*What to work on*. Only one stretch of the data below is needed. Output the lines from the one with "Definition prec : Z := 53." up to and including the one with "Definition scaled_div (p", exactly as they stand.
-- Input data follows --
(* ===== verification/JsNumber.v ===== *)
(** * JavaScript numbers

    A Number is an IEEE 754 binary64 value, here a [spec_float] with a 53-bit
    significand ([SpecFloat] holds the exact rounding operations).  This file
    holds the conversions the sources use: a decimal literal to the nearest
    double, and [Number::toString], which prints the shortest decimal that
    reads back as the same double. *)

From S2P Require Import Prelude JsString.
From Stdlib Require Import SpecFloat.

Definition num := spec_float.

#[export] Instance num_eq_dec : EqDecision num.
Proof. solve_decision. Defined.

Definition prec : Z := 53.
Definition emax : Z := 1024.

Definition num_of_Z (z : Z) : num := binary_normalize prec emax z 0 false.

(** The double nearest to [(-1)^neg * m * 10^e]. *)
Definition num_of_decimal (neg : bool) (m : N) (e : Z) : num :=
  match m with
  | N0 => S754_zero neg
  | Npos p =>
      if (0 <=? e)%Z then
        binary_normalize prec emax ((if neg then -1 else 1) * (Z.pos p * 10 ^ e)) 0 neg
      else
        match (10 ^ (- e))%Z with
        | Zpos q => SFdiv prec emax (S754_finite neg p 0) (S754_finite false q 0)
        | _ => S754_nan
        end
  end.

(** ** Decimal digits *)

Fixpoint digits_go (fuel : nat) (n : N) (acc : jsstring) : jsstring :=
  match fuel with
  | O => acc
  | S f =>
      let acc' := (48 + n mod 10)%N :: acc in
      if (n / 10 =? 0)%N then acc' else digits_go f (n / 10) acc'
  end.

(** The decimal digits of [n], most significant first. *)
Definition digits_of (n : N) : jsstring := digits_go (S (N.to_nat (N.log2 n))) n [].

Definition is_digit (c : N) : bool := ((48 <=? c) && (c <=? 57))%N.

(** The value of a digit sequence. *)
Definition digits_val (l : jsstring) : N := fold_left (fun a d => (a * 10 + (d - 48))%N) l 0%N.

Definition string_of_Z (z : Z) : jsstring :=
  match z with
  | Z0 => js "0"
  | Zpos p => digits_of (Npos p)
  | Zneg p => 45%N :: digits_of (Npos p)
  end.

(** ** [Number::toString] *)

(** The rational value of a positive finite double: numerator, denominator. *)
Definition num_ratio (m : positive) (e : Z) : Z * Z :=
  if (0 <=? e)%Z then (Z.pos m * 2 ^ e, 1)%Z else (Z.pos m, 2 ^ (- e))%Z.

(** [n] with [10^(n-1) <= p/q < 10^n], found by search from an estimate. *)
Fixpoint decimal_point (fuel : nat) (n p q : Z) : Z :=
  match fuel with
  | O => n
  | S f =>
      let lo := if (0 <=? n - 1)%Z then (q * 10 ^ (n - 1) <=? p)%Z
                else (q <=? p * 10 ^ (1 - n))%Z in
      let hi := if (0 <=? n)%Z then (p <? q * 10 ^ n)%Z else (p * 10 ^ (- n) <? q)%Z in
      if lo then (if hi then n else decimal_point f (n + 1) p q)
      else decimal_point f (n - 1) p q
  end.

(** Quotient and doubled remainder of [(p/q) / 10^t]. *)
Definition scaled_div (p q t : Z) : Z * Z * Z :=
  let '(a, b) := if (0 <=? t)%Z then (p, q * 10 ^ t)%Z else (p * 10 ^ (- t), q)%Z in
  let '(d, r) := Z.div_eucl a b in (d, 2 * r, b)%Z.

(** The shortest digits: the least [k <= 17] for which a [k]-digit decimal
    near [p/q] reads back as [x]; nearest candidate first. *)
Fixpoint shortest (fuel : nat) (k : Z) (m : positive) (e : Z) (n p q : Z) : Z * Z * Z :=
  match fuel with
  | O => (k, n, p)
  | S f =>
      let '(d, r2, b) := scaled_div p q (n - k) in
      let try (s : Z) :=
        bool_decide (num_of_decimal false (Z.to_N s) (n - k) = S754_finite false m e) in
      let near := if (r2 <? b)%Z then d else (d + 1)%Z in
      let far := if (r2 <? b)%Z then (d + 1)%Z else d in
      let emit (s : Z) := if (s =? 10 ^ k)%Z then (1, n + 1, 1)%Z else (k, n, s) in
      if try near then emit near
      else if try far then emit far
      else shortest f (k + 1) m e n p q
  end.

Definition zeros (k : Z) : jsstring := replicate (Z.to_nat k) 48%N.

(** The textual layout of [s * 10^(n-k)] with [k] digits. *)
Definition layout (k n s : Z) : jsstring :=
  let ds := digits_of (Z.to_N s) in
  if ((k <=? n) && (n <=? 21))%Z then ds ++ zeros (n - k)
  else if ((0 <? n) && (n <=? 21))%Z then take (Z.to_nat n) ds ++ js "." ++ drop (Z.to_nat n) ds
  else if ((-6 <? n) && (n <=? 0))%Z then js "0." ++ zeros (- n) ++ ds
  else
    let ex := (if (0 <=? n - 1)%Z then js "e+" else js "e-") ++ digits_of (Z.to_N (Z.abs (n - 1))) in
    if (k =? 1)%Z then ds ++ ex else take 1 ds ++ js "." ++ drop 1 ds ++ ex.

Definition num_to_string (x : num) : jsstring :=
  match x with
  | S754_nan => js "NaN"
  | S754_zero _ => js "0"
  | S754_infinity s => (if s then js "-" else []) ++ js "Infinity"
  | S754_finite s m e =>
      let '(p, q) := num_ratio m e in
      let est := ((Z.log2 (Z.pos m) + e) * 30103 / 100000)%Z in
      let n := decimal_point 10 est p q in
      let '(k, n', sd) := shortest 17 1 m e n p q in
      (if s then js "-" else []) ++ layout k n' sd
  end.

(** ** Reading a JSON number *)

Fixpoint take_digits (s : jsstring) : jsstring * jsstring :=
  match s with
  | c :: s' => if is_digit c then let '(d, r) := take_digits s' in (c :: d, r) else ([], s)
  | [] => ([], [])
  end.

Definition parse_int (s : jsstring) : option (jsstring * jsstring) :=
  match s with
  | c :: s' =>
      if (c =? 48)%N then Some ([c], s')
      else match take_digits s with
           | ([], _) => None
           | p => Some p
           end
  | [] => None
  end.

Definition parse_frac (s : jsstring) : option (jsstring * jsstring) :=
  match s with
  | c :: s' =>
      if (c =? 46)%N then
        match take_digits s' with
        | ([], _) => None
        | p => Some p
        end
      else Some ([], s)
  | [] => Some ([], s)
  end.

Definition parse_exp (s : jsstring) : option (Z * jsstring) :=
  match s with
  | c :: s' =>
      if ((c =? 101) || (c =? 69))%N then
        let '(neg, s2) := match s' with
                          | d :: r => if (d =? 45)%N then (true, r)
                                      else if (d =? 43)%N then (false, r) else (false, s')
                          | [] => (false, s')
                          end in
        match take_digits s2 with
        | ([], _) => None
        | (ds, r) => Some ((if neg then - Z.of_N (digits_val ds) else Z.of_N (digits_val ds))%Z, r)
        end
      else Some (0%Z, s)
  | [] => Some (0%Z, s)
  end.

Definition parse_unsigned (neg : bool) (s : jsstring) : option (num * jsstring) :=
  match parse_int s with
  | None => None
  | Some (ids, r1) =>
      match parse_frac r1 with
      | None => None
      | Some (fds, r2) =>
          match parse_exp r2 with
          | None => None
          | Some (ex, r3) =>
              Some (num_of_decimal neg (digits_val (ids ++ fds)) (ex - Z.of_nat (length fds)), r3)
          end
      end
  end.

Definition parse_number (s : jsstring) : option (num * jsstring) :=
  match s with
  | c :: s' => if (c =? 45)%N then parse_unsigned true s' else parse_unsigned false s
  | [] => None
  end.

(** Numbers whose text reads back as the same number; checked by evaluation. *)
Definition num_ok (x : num) : bool := bool_decide (parse_number (num_to_string x) = Some (x, [])).

(** What may follow a number without becoming part of it. *)
Definition num_end (s : jsstring) : bool :=
  match s with
  | [] => true
  | c :: _ => negb (is_digit c || (c =? 46)%N || (c =? 101)%N || (c =? 69)%N)
  end.

(** ** A number followed by other text *)

Lemma take_digits_app s d r t :
  take_digits s = (d, r) -> (r = [] -> num_end t = true) -> take_digits (s ++ t) = (d, r ++ t).
Proof.
  revert d. induction s as [|c s IH]; intros d; simpl.
  - intros [= <- <-] Ht. specialize (Ht eq_refl). destruct t as [|c t]; [done|].
    simpl in *. reflect_bools. by rewrite H.
  - destruct (is_digit c).
    + destruct (take_digits s) as [d' r'] eqn:E. intros [= <- <-] Ht. by rewrite (IH d').
    + intros [= <- <-] _. done.
Qed.

(** Follow a non-empty digit run, the hypothesis [H] giving the remainder. *)
Ltac follow_digits H t :=
  match type of H with context [take_digits ?q] =>
    let E := fresh "E" in
    destruct (take_digits q) as [[|? ?] ?] eqn:E; [done|];
    apply (take_digits_app _ _ _ t) in E; [|injection H as _ <-; done];
    cbn [app] in E; rewrite E; by simplify_eq
  end.

Lemma parse_int_app s t d r :
  parse_int s = Some (d, r) -> (r = [] -> num_end t = true) -> parse_int (s ++ t) = Some (d, r ++ t).
Proof.
  destruct s as [|c s]; [done|]. unfold parse_int. cbn [app].
  destruct (c =? 48)%N; [by intros [= <- <-]|].
  intros H Ht. follow_digits H t.
Qed.

Lemma parse_frac_app s t d r :
  parse_frac s = Some (d, r) -> (r = [] -> num_end t = true) -> parse_frac (s ++ t) = Some (d, r ++ t).
Proof.
  destruct s as [|c s]; unfold parse_frac; cbn [app].
  - intros [= <- <-] Ht. specialize (Ht eq_refl). destruct t as [|c t]; [done|].
    simpl in Ht. reflect_bools. by destruct (N.eqb_spec c 46).
  - destruct (c =? 46)%N; [|by intros [= <- <-]].
    intros H Ht. follow_digits H t.
Qed.

Lemma parse_exp_app s t x r :
  parse_exp s = Some (x, r) -> (r = [] -> num_end t = true) -> parse_exp (s ++ t) = Some (x, r ++ t).
Proof.
  destruct s as [|c s]; unfold parse_exp; cbn [app].
  - intros [= <- <-] Ht. specialize (Ht eq_refl). destruct t as [|c t]; [done|].
    simpl in Ht. reflect_bools. by destruct (N.eqb_spec c 101), (N.eqb_spec c 69).
  - destruct ((c =? 101)%N || (c =? 69)%N); [|by intros [= <- <-]].
    destruct s as [|d s]; cbn [app]; [done|].
    destruct (d =? 45)%N; [|destruct (d =? 43)%N];
      (intros H Ht; follow_digits H t).
Qed.

Lemma parse_unsigned_app neg s t x r :
  parse_unsigned neg s = Some (x, r) -> (r = [] -> num_end t = true) ->
  parse_unsigned neg (s ++ t) = Some (x, r ++ t).
Proof.
  unfold parse_unsigned. intros H Ht.
  destruct (parse_int s) as [[ids r1]|] eqn:E1; [|done].
  destruct (parse_frac r1) as [[fds r2]|] eqn:E2; [|done].
  destruct (parse_exp r2) as [[ex r3]|] eqn:E3; [|done]. injection H as <- <-.
  assert (r2 = [] -> r3 = []) as H2 by (intros ->; simpl in E3; by simplify_eq).
  assert (r1 = [] -> r2 = []) as H1 by (intros ->; simpl in E2; by simplify_eq).
  rewrite (parse_int_app _ t _ _ E1) by auto.
  rewrite (parse_frac_app _ t _ _ E2) by auto.
  by rewrite (parse_exp_app _ t _ _ E3).
Qed.

Lemma parse_number_app s t x :
  parse_number s = Some (x, []) -> num_end t = true -> parse_number (s ++ t) = Some (x, t).
Proof.
  destruct s as [|c s]; [done|]. unfold parse_number. cbn [app]. intros H Ht.
  destruct (c =? 45)%N; [by apply (parse_unsigned_app _ _ t) in H|].
  by apply (parse_unsigned_app _ (c :: s) t) in H.
Qed.

Lemma num_ok_parse x t :
  num_ok x = true -> num_end t = true -> parse_number (num_to_string x ++ t) = Some (x, t).
Proof. intros H. apply parse_number_app. by apply bool_decide_eq_true in H. Qed.

Arguments num_to_string : simpl never.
-- Input data concluded --
*Answer space*.
Definition prec : Z := 53.
Definition emax : Z := 1024.

Definition num_of_Z (z : Z) : num := binary_normalize prec emax z 0 false.

(** The double nearest to [(-1)^neg * m * 10^e]. *)
Definition num_of_decimal (neg : bool) (m : N) (e : Z) : num :=
  match m with
  | N0 => S754_zero neg
  | Npos p =>
      if (0 <=? e)%Z then
        binary_normalize prec emax ((if neg then -1 else 1) * (Z.pos p * 10 ^ e)) 0 neg
      else
        match (10 ^ (- e))%Z with
        | Zpos q => SFdiv prec emax (S754_finite neg p 0) (S754_finite false q 0)
        | _ => S754_nan
        end
  end.

(** ** Decimal digits *)

Fixpoint digits_go (fuel : nat) (n : N) (acc : jsstring) : jsstring :=
  match fuel with
  | O => acc
  | S f =>
      let acc' := (48 + n mod 10)%N :: acc in
      if (n / 10 =? 0)%N then acc' else digits_go f (n / 10) acc'
  end.

(** The decimal digits of [n], most significant first. *)
Definition digits_of (n : N) : jsstring := digits_go (S (N.to_nat (N.log2 n))) n [].

Definition is_digit (c : N) : bool := ((48 <=? c) && (c <=? 57))%N.

(** The value of a digit sequence. *)
Definition digits_val (l : jsstring) : N := fold_left (fun a d => (a * 10 + (d - 48))%N) l 0%N.

Definition string_of_Z (z : Z) : jsstring :=
  match z with
  | Z0 => js "0"
  | Zpos p => digits_of (Npos p)
  | Zneg p => 45%N :: digits_of (Npos p)
  end.

(** ** [Number::toString] *)

(** The rational value of a positive finite double: numerator, denominator. *)
Definition num_ratio (m : positive) (e : Z) : Z * Z :=
  if (0 <=? e)%Z then (Z.pos m * 2 ^ e, 1)%Z else (Z.pos m, 2 ^ (- e))%Z.

(** [n] with [10^(n-1) <= p/q < 10^n], found by search from an estimate. *)
Fixpoint decimal_point (fuel : nat) (n p q : Z) : Z :=
  match fuel with
  | O => n
  | S f =>
      let lo := if (0 <=? n - 1)%Z then (q * 10 ^ (n - 1) <=? p)%Z
                else (q <=? p * 10 ^ (1 - n))%Z in
      let hi := if (0 <=? n)%Z then (p <? q * 10 ^ n)%Z else (p * 10 ^ (- n) <? q)%Z in
      if lo then (if hi then n else decimal_point f (n + 1) p q)
      else decimal_point f (n - 1) p q
  end.

(** Quotient and doubled remainder of [(p/q) / 10^t]. *)
Definition scaled_div (p q t : Z) : Z * Z * Z :=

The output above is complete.